Publicado em 17 de março de 2017 às 02:33 | Atualizado há 8 anos

Não há verbo mais bacana que comer. Viver e amar podem ser mais relevantes, mas não são tão divertidos. Sua natureza intransitiva não exige complemento, embora seja fundamental uma boa companhia. Tanto significado embutido em duas vogais e três consoantes moldou a cultura humana a partir do hábito elementar de ingerir alimentos. Daí para a sacanagem foi um pulo. Tudo isso é muito lindo.

Viver ganha amplitude como verbo fundamental. Para comer é preciso viver, embora, para a criatura, basta existir para ser comida. Por outro lado, não se vive sem comer. A gente come em nível celular. Toda sorte de nutriente, sal mineral, aminoácido ou água abastece cada célula do organismo. Aquele trem vira um ensopado químico que cospe fora proteínas, hormônios e toxinas necessários à vida.

Amar é verbo de profunda relevância, embora íntimo ao que nos torna humanos. Para se amar, é preciso estar vivo, embora seja possível nutrir o sentimento pelos finados com a mesma intensidade. Quem ama está necessariamente vivo – o objeto desse amor, não. Pode-se amar a comida; ou, então, ama-se comer. Em um caso, ama-se o objeto; no outro, o ato. Ainda que se odeie tudo, sempre se ama algo. Entre amar e viver, o verbo comer conecta os outros dois como suporte.

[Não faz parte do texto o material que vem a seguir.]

(** * CreateWOBJ: a shallow embedding of the asset compiler core

    The development follows the sources file by file:
    - [Common]        : common.h (integer types, [clamp], the [*_max] constants)
    - [Float]         : binary32 / binary64 arithmetic on [spec_float]
    - [Ieee754]       : ieee754_2008.h (the 16-bit float codec)
    - [VertexFormat]  : VertexFormat.h (attribute layout, index width)
    - [Assimp]        : the importer's scene graph, as Main.cpp reads it
    - [Main]          : Main.cpp (counting pass, mesh loading, skinning,
                        tree flattening, key-frame compression, emission)
    - [TreeLayout], [MeshSubsets], [BoneTable], [KeyArrays], [Cells],
      [Corners]       : what the passes of Main.cpp leave in the tree array,
                        the subset table, the bone table, the key-frame
                        blocks and the two buffers
    - [Formats]       : VertexFormat.h (runs of [addAttribute] and [set])
    - [HalfBits]      : ieee754_2008.h, half_float.h (the [double]
                        conversions, negation)
    - [Bounds]        : BBox.h (tests and set operations of [BBox3D])
    - [HalfCast]      : ieee754_2008.h (the encoder past the range of its
                        cast to [uint16_t])
    - [SkinPass]      : Main.cpp (the skinning loops of [loadMesh])
    - [ByteBlock]     : VertexFormat.h ([VertexBuffer] over the bytes of
                        its block)

    Definitions come first, the theorems about them follow. *)

From Stdlib Require Import ZArith Lia List Bool String QArith Qcanon.
From Stdlib Require Import Sorting.Sorted.
From Stdlib Require Import Floats.SpecFloat.
From stdpp Require Import gmap strings list.

Local Open Scope Z_scope.

(** ** common.h *)
Module Common.

(** Conversions to the fixed-width integer types (two's complement wrap). *)
Definition to_uchar (z : Z) : Z := z mod 2 ^ 8.
Definition to_ushort (z : Z) : Z := z mod 2 ^ 16.
Definition to_uint (z : Z) : Z := z mod 2 ^ 32.
Definition to_short (z : Z) : Z := (z + 2 ^ 15) mod 2 ^ 16 - 2 ^ 15.
Definition to_int (z : Z) : Z := (z + 2 ^ 31) mod 2 ^ 32 - 2 ^ 31.

(** [const uchar uchar_max = uchar(-1)] and [const ushort ushort_max = ushort(-1)]. *)
Definition uchar_max : Z := to_uchar (-1).
Definition ushort_max : Z := to_ushort (-1).
Definition uint_max : Z := to_uint (-1).

(** [clamp(e, l, h) = (e > l) ? ((e > h) ? h : e) : l] at type [int]. *)
Definition clamp (e l h : Z) : Z :=
  if e >? l then (if e >? h then h else e) else l.

(** An unsigned bit-field of [w] bits keeps the low [w] bits of what is stored. *)
Definition bitfield (w : Z) (z : Z) : Z := Z.land z (Z.ones w).

End Common.

(** ** Floating point

    [float] and [double] values are [spec_float]s of the binary32 and
    binary64 formats, computed on with the Standard Library's executable
    IEEE 754 operations (round to nearest, ties to even). *)
Module Float.

Definition prec32 : Z := 24.
Definition emax32 : Z := 128.
Definition prec64 : Z := 53.
Definition emax64 : Z := 1024.

Definition f32_add : spec_float -> spec_float -> spec_float := SFadd prec32 emax32.
Definition f32_sub : spec_float -> spec_float -> spec_float := SFsub prec32 emax32.
Definition f32_mul : spec_float -> spec_float -> spec_float := SFmul prec32 emax32.
Definition f32_div : spec_float -> spec_float -> spec_float := SFdiv prec32 emax32.
Definition f64_add : spec_float -> spec_float -> spec_float := SFadd prec64 emax64.
Definition f64_sub : spec_float -> spec_float -> spec_float := SFsub prec64 emax64.
Definition f64_mul : spec_float -> spec_float -> spec_float := SFmul prec64 emax64.
Definition f64_div : spec_float -> spec_float -> spec_float := SFdiv prec64 emax64.

(** [(float)z] and [(double)z] for an integer [z]. *)
Definition f32_of_Z (z : Z) : spec_float := binary_normalize prec32 emax32 z 0 false.
Definition f64_of_Z (z : Z) : spec_float := binary_normalize prec64 emax64 z 0 false.

(** [(float)d] for a double [d] (rounds), and [(double)f] for a float [f] (exact). *)
Definition f32_of_f64 (d : spec_float) : spec_float :=
  match d with
  | S754_finite s m e => binary_round prec32 emax32 s m e
  | _ => d
  end.
Definition f64_of_f32 (f : spec_float) : spec_float :=
  match f with
  | S754_finite s m e => binary_round prec64 emax64 s m e
  | _ => f
  end.
(** The client after [_onConnectionLost], when the deferred
    [disconnected] was waiting. *)
Lemma _onConnectionLost_waiting (c : Stomp) (lost : string)
    (resumed : list Error) :
  _disconnected c = Some Waiting →
  let loss := StompConnectionError
                ("Unexpected connection loss [" +:+ lost +:+ "]") in
  let known := if _disconnecting c then _disconnectReason c
               else Some (default loss (_disconnectReason c)) in
  let final := match known with Some r => Some r | None => head resumed end in
  let negotiating := bool_decide (_connecting c !! () = Some Waiting) in
  _onConnectionLost c lost resumed
  = (mkStomp (StompSession.close (bool_decide (known = None)) (_session c))
       None (if negotiating then ∅ else _connecting c) false
       (cancel <$> _messages c) (cancel_receipts (_receipts c)) [] None None
       false,
     Fired (match final with Some r => ErredBack r | None => CalledBack end)).
Proof.
  intros Hd loss known final negotiating. unfold _onConnectionLost.
  set (c1 := with_protocol None c).
  set (c2 := if negb (_disconnecting c1) then _ else c1).
  assert (_disconnectReason c2 = known ∧ c2 = with_disconnectReason known c1)
    as [Hk Hc2].
  { unfold c2, known. cbn. destruct (_disconnecting c); cbn.
    - split; [done|]. by destruct c.
    - by destruct (_disconnectReason c). }
  rewrite Hc2. clear c2 Hk Hc2.
  set (c3 := with_heartBeats [] _).
  set (c4 := match _connecting c3 !! () with Some Waiting => _ | _ => c3 end).
  assert (c4 = mkStomp
                 (StompSession.close (bool_decide (known = None)) (_session c))
                 None (if negotiating then ∅ else _connecting c)
                 (_disconnecting c) (_messages c) (_receipts c) []
                 (_disconnected c) known
                 (if negotiating then false else _running c)) as ->.
  { unfold c4, negotiating. change (_connecting c3) with (_connecting c).
    destruct (_connecting c !! ()) as [[]|] eqn:Hw.
    - rewrite (bool_decide_eq_true_2 (_ = Some Waiting)) by done.
      unfold connect_failed, disconnect. cbn. by rewrite _connecting_left.
    - by rewrite (bool_decide_eq_false_2 (_ = Some Waiting)) by done.
    - by rewrite (bool_decide_eq_false_2 (_ = Some Waiting)) by done.
    - by rewrite (bool_decide_eq_false_2 (_ = Some Waiting)) by done. }
  set (c5 := with_receipts _ _).
  rewrite (assignments_keep_fields c5 resumed), assignments_first.
  unfold c5; cbn. fold final. rewrite Hd. by destruct final.
Qed.
(** C5, amended.  The scheduler of every loaded pipeline has the
    scaled-linear schedule, sampling offset 1, no clipping and
    [set_alpha_to_one] off; its variance bounds and timestep count are
    the document's [linear_start], [linear_end] and [timesteps] as read;
    its prediction target is derived: epsilon unless the document
    declares the velocity parameterization, and then velocity unless the
    checkpoint's [global_step] is 875000. *)
Theorem scheduler_conventions (E : Externals)
    (custom_model_path model_name folder_path : string)
    (config_file_path : option string) (image_size : Z)
    (prediction_type vae_file_path : option string) (should_cache : bool)
    (d d' : disk E) (pipe : pipe_of E) (target : string) :
  load_ckpt_or_safetensors_file_and_cache_as_diffusers E custom_model_path
    model_name folder_path config_file_path image_size prediction_type
    vae_file_path should_cache d = (d', Ok (pipe, target)) ->
  let s := scheduler pipe in
  beta_schedule s = "scaled_linear"
  /\ steps_offset s = 1
  /\ clip_sample s = false
  /\ set_alpha_to_one s = false
  /\ sched_prediction_type s = target
  /\ exists config_file c model params file global_step checkpoint is_v,
       (forall path, config_file_path = Some path -> config_file = path)
       /\ OmegaConf_load E config_file = Ok c
       /\ cfg_getattr c "model" = Ok model
       /\ cfg_getattr model "params" = Ok params
       /\ cfg_getattr params "timesteps" = Ok (num_train_timesteps s)
       /\ cfg_getattr params "linear_start" = Ok (beta_start s)
       /\ cfg_getattr params "linear_end" = Ok (beta_end s)
       /\ read_checkpoint E custom_model_path = Ok file
       /\ unwrap_checkpoint file = Ok (global_step, checkpoint)
       /\ parameterization_is_v c = Ok is_v
       /\ (is_v = false -> target = "epsilon")
       /\ (is_v = true ->
           exists base, global_step_is E global_step 875000 = Ok base
             /\ target = (if base then "epsilon" else "v_prediction")).
Proof.
  intros H s.
  destruct (load_ok E _ _ _ _ _ _ _ _ _ _ _ _ H) as [a [Ha [Hp [Ht _]]]].
  destruct (assemble_ok E _ _ _ _ _ _ Ha)
    as (file & checkpoint & sched & unet0 & c1 & vae0 & c2
        & Hfile & Hunwrap & Hschema & Hsched & _ & _ & _ & Hpipe).
  rewrite Hp in Hpipe.
  destruct (build_pipe_some E _ _ _ _ _ _ Hpipe) as [_ [_ [Hs _]]].
  destruct (build_scheduler_ok _ _ _ Hsched)
    as (Hb & Ho & Hc & Hal & Hpt & model & params & Hm & Hpa & Hts & Hls & Hle).
  destruct (resolve_schema_ok E _ _ _ _ _ _ Hschema) as [Hdetect [Hload Hregime]].
  destruct (resolve_regime_ok E _ _ _ _ Hregime) as [is_v [Hv [Hfalse Htrue]]].
  unfold s. rewrite Hs.
  repeat (split; [assumption || congruence |]).
  exists (sch_config_file (asm_schema a)), (sch_config (asm_schema a)),
    model, params, file, (asm_global_step a), checkpoint, is_v.
  split.
  { intros path ->. apply (detect_explicit E _ _ _ _ _ Hdetect). }
  repeat (split; [assumption |]).
  split.
  - intros Hf. rewrite Ht. apply (Hfalse Hf).
  - intros Hv'. destruct (Htrue Hv') as [base [Hbase [Htarget _]]].
    exists base. rewrite Ht. auto.
Qed.

Lemma scheduler_conventions_witness :
  exists (d' : disk demo) (pipe : pipe_of demo),
    load_ckpt_or_safetensors_file_and_cache_as_diffusers demo
      "/models/base.ckpt" "base" "/cache" None 512 None None true []
    = (d', Ok (pipe, "epsilon"))
    /\ beta_schedule (scheduler pipe) = "scaled_linear"
    /\ beta_start (scheduler pipe) = YFloat 4560979089502898015.
Proof.
  eexists. eexists. split; [reflexivity |].
  match goal with
  | |- beta_schedule (scheduler ?p) = _ /\ _ =>
      pose proof (scheduler_conventions demo "/models/base.ckpt" "base" "/cache"
                    None 512 None None true [] _ p "epsilon" eq_refl) as H
  end.
  destruct H as [Hb _]. split; [exact Hb | reflexivity].
Defined.

(** ** The image codec *)

Section Codec.

Variable E : Externals.

Lemma build_vae_ok (c : yaml) (size : Z) (vae_file_path : option string)
    (checkpoint checkpoint' : pyval) (vae0 : module E) :
  build_vae E c size vae_file_path checkpoint = Ok (vae0, checkpoint') ->
  exists vae_config converted fresh,
    create_vae_diffusers_config E c size = Ok vae_config
    /\ convert_vae E vae_file_path vae_config checkpoint = Ok (converted, checkpoint')
    /\ AutoencoderKL E vae_config = Ok fresh
    /\ load_state_dict E fresh converted = Ok vae0.
Proof.
  unfold build_vae. intros H.
  bind_inv H as vae_config Hconfig.
  bind_inv H as [converted c'] Hconvert.
  bind_inv H as fresh Hfresh. bind_inv H as loaded Hloaded.
  inversion H; subst. exists vae_config, converted, fresh. auto.
Qed.

Lemma convert_vae_from_file (path : string) (vae_config : dict yaml)
    (checkpoint checkpoint' : pyval) (converted : dict tensor) :
  str_truthy (Some path) = Some path ->
  convert_vae E (Some path) vae_config checkpoint = Ok (converted, checkpoint') ->
  checkpoint' = checkpoint
  /\ exists vae_ckpt state items,
       torch_load E path = Ok vae_ckpt
       /\ py_getitem vae_ckpt "state_dict" = Ok state
       /\ py_items state = Ok items
       /\ convert_ldm_vae_checkpoint_from_file E (drop_loss_and_ema items) vae_config
          = Ok converted.
Proof.
  intros Hp. unfold convert_vae. rewrite Hp. intros H.
  bind_inv H as vae_ckpt Hload. bind_inv H as state Hstate.
  bind_inv H as items Hitems. bind_inv H as c Hc.
  inversion H; subst. split; [reflexivity |].
  exists vae_ckpt, state, items. auto.
Qed.



End Codec.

Para a gramática, comer não é apenas intransitivo. Para a felicidade geral da nação, pode ser transitivo direto ou indireto. Aí, mora a beleza da palavra. Pode-se comer de qualquer jeito. Comer, verbo intransitivo, não exige complemento. Mas sua variação transitiva direta permite comer maçã e pudim – não apenas se come, come-se algo. Ou, ainda, pode ser visto na perspectiva transitiva indireta, tornando-o chique, ligando o verbo a uma preposição, como quando se come em jantares.

Nossa cultura tende à quase obsessão com o verbo comer. Basta ir ao dicionário. Vai estar lá os principais significados e sinônimos da palavra. Pode ser um sinônimo de alimentar, de ingerir nutrientes, ou de perpetuar a espécie, comer alguém mesmo. São as duas principais maneiras de se admitir a palavra, uma culta e outra do dia-a-dia. Ambas belas à sua maneira.

Não há necessariamente canibalismo aqui – salvo se for tupinambá. Talvez porque o ato comer alguém tenha relação com um tipo diferente de alimentação. Como diriam os cafajestes, essa criatura de caráter peculiar que tempera as relações humanas, comer implica em nutrir o amor por uma pessoa. Não se desenvolveria o amor sem comer o objeto amado. Afinal, pode-se afirmar com propriedade que alguma coisa é gostosa apenas se você comê-la.

Talvez seja um traço comum às culturas humanas. Não é exclusividade brasileira associar o ato de comer ao de fazer amor – essa também uma correlação entre sexo e o verbo amar. Asiáticos, europeus e africanos também estabelecem a conexão entre as palavras e os atos. São leituras possíveis do emprego do verbo comer em gestos que são naturais e relevantes.

Caso de uma senhorinha, já na casa dos seus 60 anos, cujo patrimônio curvilíneo ilustra sua relação apaixonada com o verbo comer, aqui, em sentido intransitivo. Dia desses, após fartar-se no almoço, decidiu que carecia de um complemento. Estava, a bem saber, de olho num belo pudim de leite ou num pratinho de ambrosia. A filha que a acompanhava estava relutante, preocupada com o aspecto transitivo direto.

– Mamãe, não coma mais.

– Quero só um pouquinho.

– Lembre-se do que o médico disse sobre sua saúde.